Lemma harts_inv_step l m m' ph :
  hart_step l m m' -> harts_inv l m ph -> exists ph', harts_inv l m' ph'.
Proof.
  intros [m0 h x k E|m0 h k Hat Hok El] Hi.
  - destruct (harts_inv_next l m0 ph h Hi) as (x' & k' & p' & b' & E' & Hp & Ho & Hm).
    rewrite E in E'. injection E' as <- <-. eexists. by eapply harts_inv_put.
  - destruct (hi_hart _ _ _ Hi h) as (b & Hp & Hb). exists (<[h := ph h]> ph).
    eapply harts_inv_put; [done|done| |rewrite El; apply lm_stay]. split; [done|]. intros ->.
    destruct Hat as [Hat|[_ Hat]]; [|done]. rewrite Hat in Hp. by inversion Hp.
Qed.

Lemma harts_inv_reached l m m' :
  lock_free (k_sy (hs_kernel m)) l ->
  (forall h, h_at (hs_hart m h) = Outside /\ sync_ok (k_sy (hart_view m h))) ->
  rtc (hart_step l) m m' -> exists ph, harts_inv l m' ph.
Proof.
  intros [name Hf] Hout Hr. assert (exists ph, harts_inv l m ph) as Hi.
  { exists (fun _ => Away). split.
    - left. unfold get_lock. by rewrite Hf.
    - intros h. destruct (Hout h) as [-> Hok]. exists false. split; [apply pt_outside|by split]. }
  clear Hf Hout. induction Hr as [|m m1 m2 Hs _ IH]; [done|]. destruct Hi as [ph Hi].
  apply IH. by eapply harts_inv_step.
Qed.

Lemma harts_inv_inside l m ph h :
  harts_inv l m ph -> h_at (hs_hart m h) = Inside -> ph h = Marked /\ h_sie (hs_hart m h) = false.
Proof.
  intros Hi E. destruct (hi_hart _ _ _ Hi h) as (b & Hp & [[Hn Hs] H1]). rewrite E in Hp.
  inversion Hp; subst. split; [done|]. apply Hs. specialize (H1 eq_refl). lia.
Qed.

Lemma harts_inv_outside l m ph h : harts_inv l m ph -> h_at (hs_hart m h) = Outside -> ph h = Away.
Proof. intros Hi E. destruct (hi_hart _ _ _ Hi h) as (b & Hp & _). rewrite E in Hp. by inversion Hp. Qed.

(** C40: however the harts interleave the atomic actions of [acquire] and
    [release] on one lock with each other, and with other code that leaves
    the lock alone, from a state with the lock free and every hart outside:
    at most one hart is inside the critical section, there its interrupts are
    off and [holding] answers yes; [holding] answers no on a hart outside; no
    hart panics or is ever without a next action; and when every hart is
    outside again the lock is free. *)
Theorem mutual_exclusion l m m' :
  lock_free (k_sy (hs_kernel m)) l ->
  (forall h, h_at (hs_hart m h) = Outside /\ sync_ok (k_sy (hart_view m h))) ->
  rtc (hart_step l) m m' ->
  (forall h h', h_at (hs_hart m' h) = Inside -> h_at (hs_hart m' h') = Inside -> h = h') /\
  (forall h, h_at (hs_hart m' h) = Inside ->
     h_sie (hs_hart m' h) = false /\ wp no_turn (holding l) (fun r _ => r = true) (hart_view m' h)) /\
  (forall h, h_at (hs_hart m' h) = Outside ->
     wp no_turn (holding l) (fun r _ => r = false) (hart_view m' h)) /\
  (forall h msg, h_at (hs_hart m' h) <> Acquiring (Stop msg) /\ h_at (hs_hart m' h) <> Releasing (Stop msg)) /\
  (forall h, is_Some (control_step l (h_at (hs_hart m' h)) (hart_view m' h))) /\
  ((forall h, h_at (hs_hart m' h) = Outside) -> lk_locked (get_lock (k_sy (hs_kernel m')) l) = 0).
Proof.
  intros Hf Hout Hr. destruct (harts_inv_reached l m m' Hf Hout Hr) as [ph Hi].
  pose proof (hi_lock _ _ _ Hi) as Hl. split_and!.
  - intros h h' Hh Hh'. apply (harts_inv_inside _ _ _ _ Hi) in Hh as [Hh _], Hh' as [Hh' _].
    destruct (lock_inv_owner _ _ h' Hl) as (_ & Ho & _); [congruence|]. apply Ho. congruence.
  - intros h Hh. destruct (harts_inv_inside _ _ _ _ Hi Hh) as [Hm Hs]. split; [done|].
    destruct (lock_inv_owner _ _ h Hl) as (E1 & _ & E2); [congruence|]. rewrite decide_True in E2 by done.
    apply wp_holding. unfold lk_holding. change (get_lock (k_sy (hart_view m' h)) l) with (get_lock (k_sy (hs_kernel m')) l).
    rewrite E1, E2. by apply bool_decide_true.
  - intros h Hh%(harts_inv_outside _ _ _ _ Hi).
    apply wp_holding. unfold lk_holding. change (get_lock (k_sy (hart_view m' h)) l) with (get_lock (k_sy (hs_kernel m')) l).
    destruct Hl as [(-> & _)|(_ & h0 & H2 & _ & ->)]; [done|]. apply andb_false_iff. right.
    apply bool_decide_false. simpl. case_decide; congruence.
  - intros h msg. destruct (hi_hart _ _ _ Hi h) as (b & Hp & _). split; intros E; rewrite E in Hp; inversion Hp.
  - intros h. destruct (harts_inv_next l m' ph h Hi) as (x' & k' & _ & _ & -> & _). by eexists.
  - intros Ho. destruct Hl as [(E & _)|(_ & h & H2 & _)]; [done|]. destruct H2.
    by apply (harts_inv_outside _ _ _ _ Hi).
Qed.

(** Harts taking turns in a given order. *)
Fixpoint run_harts (l : lockid) (order : list Z) (m : harts) : option harts :=
  match order with
  | [] => Some m
  | h :: order =>
      '(x, k) ← control_step l (h_at (hs_hart m h)) (hart_view m h); run_harts l order (hart_put m h k x)
  end.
============
**Exercise:**
All of the entries above need to be reproduced verbatim.

**Response box:**
Lemma harts_inv_step l m m' ph :
  hart_step l m m' -> harts_inv l m ph -> exists ph', harts_inv l m' ph'.
Proof.
  intros [m0 h x k E|m0 h k Hat Hok El] Hi.
  - destruct (harts_inv_next l m0 ph h Hi) as (x' & k' & p' & b' & E' & Hp & Ho & Hm).
    rewrite E in E'. injection E' as <- <-. eexists. by eapply harts_inv_put.
  - destruct (hi_hart _ _ _ Hi h) as (b & Hp & Hb). exists (<[h := ph h]> ph).
    eapply harts_inv_put; [done|done| |rewrite El; apply lm_stay]. split; [done|]. intros ->.
    destruct Hat as [Hat|[_ Hat]]; [|done]. rewrite Hat in Hp. by inversion Hp.
Qed.

Lemma harts_inv_reached l m m' :
  lock_free (k_sy (hs_kernel m)) l ->
  (forall h, h_at (hs_hart m h) = Outside /\ sync_ok (k_sy (hart_view m h))) ->
  rtc (hart_step l) m m' -> exists ph, harts_inv l m' ph.
Proof.
  intros [name Hf] Hout Hr. assert (exists ph, harts_inv l m ph) as Hi.
  { exists (fun _ => Away). split.
    - left. unfold get_lock. by rewrite Hf.
    - intros h. destruct (Hout h) as [-> Hok]. exists false. split; [apply pt_outside|by split]. }
  clear Hf Hout. induction Hr as [|m m1 m2 Hs _ IH]; [done|]. destruct Hi as [ph Hi].
  apply IH. by eapply harts_inv_step.
Qed.

Lemma harts_inv_inside l m ph h :
  harts_inv l m ph -> h_at (hs_hart m h) = Inside -> ph h = Marked /\ h_sie (hs_hart m h) = false.
Proof.
  intros Hi E. destruct (hi_hart _ _ _ Hi h) as (b & Hp & [[Hn Hs] H1]). rewrite E in Hp.
  inversion Hp; subst. split; [done|]. apply Hs. specialize (H1 eq_refl). lia.
Qed.

Lemma harts_inv_outside l m ph h : harts_inv l m ph -> h_at (hs_hart m h) = Outside -> ph h = Away.
Proof. intros Hi E. destruct (hi_hart _ _ _ Hi h) as (b & Hp & _). rewrite E in Hp. by inversion Hp. Qed.

(** C40: however the harts interleave the atomic actions of [acquire] and
    [release] on one lock with each other, and with other code that leaves
    the lock alone, from a state with the lock free and every hart outside:
    at most one hart is inside the critical section, there its interrupts are
    off and [holding] answers yes; [holding] answers no on a hart outside; no
    hart panics or is ever without a next action; and when every hart is
    outside again the lock is free. *)
Theorem mutual_exclusion l m m' :
  lock_free (k_sy (hs_kernel m)) l ->
  (forall h, h_at (hs_hart m h) = Outside /\ sync_ok (k_sy (hart_view m h))) ->
  rtc (hart_step l) m m' ->
  (forall h h', h_at (hs_hart m' h) = Inside -> h_at (hs_hart m' h') = Inside -> h = h') /\
  (forall h, h_at (hs_hart m' h) = Inside ->
     h_sie (hs_hart m' h) = false /\ wp no_turn (holding l) (fun r _ => r = true) (hart_view m' h)) /\
  (forall h, h_at (hs_hart m' h) = Outside ->
     wp no_turn (holding l) (fun r _ => r = false) (hart_view m' h)) /\
  (forall h msg, h_at (hs_hart m' h) <> Acquiring (Stop msg) /\ h_at (hs_hart m' h) <> Releasing (Stop msg)) /\
  (forall h, is_Some (control_step l (h_at (hs_hart m' h)) (hart_view m' h))) /\
  ((forall h, h_at (hs_hart m' h) = Outside) -> lk_locked (get_lock (k_sy (hs_kernel m')) l) = 0).
Proof.
  intros Hf Hout Hr. destruct (harts_inv_reached l m m' Hf Hout Hr) as [ph Hi].
  pose proof (hi_lock _ _ _ Hi) as Hl. split_and!.
  - intros h h' Hh Hh'. apply (harts_inv_inside _ _ _ _ Hi) in Hh as [Hh _], Hh' as [Hh' _].
    destruct (lock_inv_owner _ _ h' Hl) as (_ & Ho & _); [congruence|]. apply Ho. congruence.
  - intros h Hh. destruct (harts_inv_inside _ _ _ _ Hi Hh) as [Hm Hs]. split; [done|].
    destruct (lock_inv_owner _ _ h Hl) as (E1 & _ & E2); [congruence|]. rewrite decide_True in E2 by done.
    apply wp_holding. unfold lk_holding. change (get_lock (k_sy (hart_view m' h)) l) with (get_lock (k_sy (hs_kernel m')) l).
    rewrite E1, E2. by apply bool_decide_true.
  - intros h Hh%(harts_inv_outside _ _ _ _ Hi).
    apply wp_holding. unfold lk_holding. change (get_lock (k_sy (hart_view m' h)) l) with (get_lock (k_sy (hs_kernel m')) l).
    destruct Hl as [(-> & _)|(_ & h0 & H2 & _ & ->)]; [done|]. apply andb_false_iff. right.
    apply bool_decide_false. simpl. case_decide; congruence.
  - intros h msg. destruct (hi_hart _ _ _ Hi h) as (b & Hp & _). split; intros E; rewrite E in Hp; inversion Hp.
  - intros h. destruct (harts_inv_next l m' ph h Hi) as (x' & k' & _ & _ & -> & _). by eexists.
  - intros Ho. destruct Hl as [(E & _)|(_ & h & H2 & _)]; [done|]. destruct H2.
    by apply (harts_inv_outside _ _ _ _ Hi).
Qed.

(** Harts taking turns in a given order. *)
Fixpoint run_harts (l : lockid) (order : list Z) (m : harts) : option harts :=
  match order with
  | [] => Some m
  | h :: order =>
      '(x, k) ← control_step l (h_at (hs_hart m h)) (hart_view m h); run_harts l order (hart_put m h k x)
  end.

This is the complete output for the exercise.